(* ===== verification/Replacement.v ===== *)
(** * Replacing a file

    The close of a writer that was opened on an existing name: the new root is
    committed first, then the records of the chain that it replaces are
    tombstoned. *)

From S2P Require Export Deletion.

(** The replaced name is found in the new root. *)
Lemma name_scan_replace root root' idx name slots slot head old v0 v :
  (forall s h u, s <> slot -> idx !! s = Some h -> root h s = inr u ->
     root' h s = inr u) ->
  name_scan root idx name slots = inr (Some (slot, old, v0)) ->
  root' head slot = inr v -> st_name (root_st v) = name ->
  name_scan root' (<[slot := head]> idx) name slots = inr (Some (slot, head, v)).
Proof.
  intros Hkeep. induction slots as [| s rest IH]; [done |].
  intros Hscan Hv Hname. cbn [name_scan] in *.
  destruct (decide (s = slot)) as [-> | Hne].
  - by rewrite lookup_insert_eq, Hv, bool_decide_true by done.
  - rewrite lookup_insert_ne by done.
    destruct (idx !! s) as [h |] eqn:Hs; [| by apply IH].
    destruct (root h s) as [e | u] eqn:Hu; [done |].
    rewrite (Hkeep s h u Hne Hs Hu). case_bool_decide; [congruence | by apply IH].
Qed.

Section Replacement.
Context `{Backend} `{!NorFlash} `{!ValidBackend} (g : fs_geometry) `{!GeoOk g}.
Context (I : IndexCache) `{!CachedIndex I} `{Fuel}.
#[local] Abbreviation base s := (s * sector_size g).
#[local] Abbreviation N := (index_sectors g).

(** ** Chains before and after the commit *)

Lemma reach_extents m m' slot t n : extents_kept g m m' -> forall current,
  reach g n m slot current t = inr true -> reach g n m' slot current t = inr true.
Proof.
  intros Hk. induction n as [| n IH]; intros current; cbn [reach];
    (destruct (current =? 0); [done |]); [done |].
  destruct (slot_md g m current slot _) as [e | r] eqn:Hr; [done |].
  destruct (Hk _ _ _ Hr) as [-> _]. cbv zeta.
  destruct (_ <? _); [done |]. destruct (_ && _); [done |]. apply IH.
Qed.

(** A complete chain that does not pass [x] does not see what happens there. *)
Lemma reach_apart m m' slot x n : (forall s, s <> x ->
    slot_md g m' s slot FFFS_MD_MATCH_LIVE = slot_md g m s slot FFFS_MD_MATCH_LIVE) ->
  forall current, reach g n m slot current x = inr false ->
  reach g n m' slot current x = inr false.
Proof.
  intros Hsame. induction n as [| n IH]; intros current; cbn [reach];
    (destruct (current =? 0); [done |]); [done |].
  destruct (Z.eq_dec current x) as [-> | Hne].
  - destruct (slot_md g m x slot _) as [e | r] eqn:Hr; [done |]. cbv zeta.
    apply (slot_md_span g) in Hr as [Hlen _]. destruct (_ <? _); [done |].
    by rewrite (proj2 (Z.leb_le _ _)), (proj2 (Z.ltb_lt _ _)) by lia.
  - rewrite Hsame by done. destruct (slot_md g m current slot _) as [e | r]; [done |].
    cbv zeta. destruct (_ <? _); [done |]. destruct (_ && _); [done |]. apply IH.
Qed.

(** Nor are the sectors of such a chain [x] or others than before. *)
Lemma chain_sectors_apart m m' slot x n : (forall s, s <> x ->
    slot_md g m' s slot FFFS_MD_MATCH_LIVE = slot_md g m s slot FFFS_MD_MATCH_LIVE) ->
  forall current, reach g n m slot current x = inr false ->
  chain_sectors g n m' slot current = chain_sectors g n m slot current /\
  x ∉ chain_sectors g n m slot current.
Proof.
  intros Hsame. induction n as [| n IH]; intros current; cbn [reach chain_sectors];
    (destruct (current =? 0); [split; [done | by apply not_elem_of_nil] |]); [done |].
  destruct (slot_md g m current slot _) as [e | r] eqn:Hr; [done |]. cbv zeta.
  destruct (_ <? _); [done |].
  destruct (Z.leb_spec current x), (Z.ltb_spec x (current + md_span_len r)); cbn [andb];
    try done; intros Hrest; apply IH in Hrest as [Heq Hnin];
    pose proof (slot_md_span g _ _ _ _ Hr) as [Hlen _]; (rewrite Hsame by lia);
    rewrite Hr, Heq; (split; [done |]); intros [Hin | Hin]%elem_of_app; try done;
    apply elem_of_seqZ in Hin; lia.
Qed.

(** A writer that replaces a file: besides what every close asks, the sectors
    are consistent, and the old chain is complete and apart from the new root. *)
Record replacing (id : Z) (l : list fffs_md_record) (w : world) : Prop := {
  rp_closing : closing g I id l w;
  rp_sane : sectors_sane g (f_head (file_of (w_files w) id)) (mem w);
  rp_once : slot_once g (mem w) (f_slot (file_of (w_files w) id));
  rp_apart : let f := file_of (w_files w) id in
    reach g (Z.to_nat (sector_count g)) (mem w) (f_slot f)
      (fst (old_chain g (idx_map (w_fs w)) (mem w) f)) (f_head f) = inr false;
  rp_old_next : let f := file_of (w_files w) id in
    forall r, slot_md g (mem w) (f_old_head f) (f_slot f) FFFS_MD_MATCH_LIVE = inr r ->
      md_next r = f_old_next f;
}.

**Aim of the task**
Beginning with the first line above, could you copy every line exactly, up to and including the one with "(** The replaced"?

**Answer to this task**
(* ===== verification/Replacement.v ===== *)
(** * Replacing a file

    The close of a writer that was opened on an existing name: the new root is
    committed first, then the records of the chain that it replaces are
    tombstoned. *)

From S2P Require Export Deletion.

(** The replaced name is found in the new root. *)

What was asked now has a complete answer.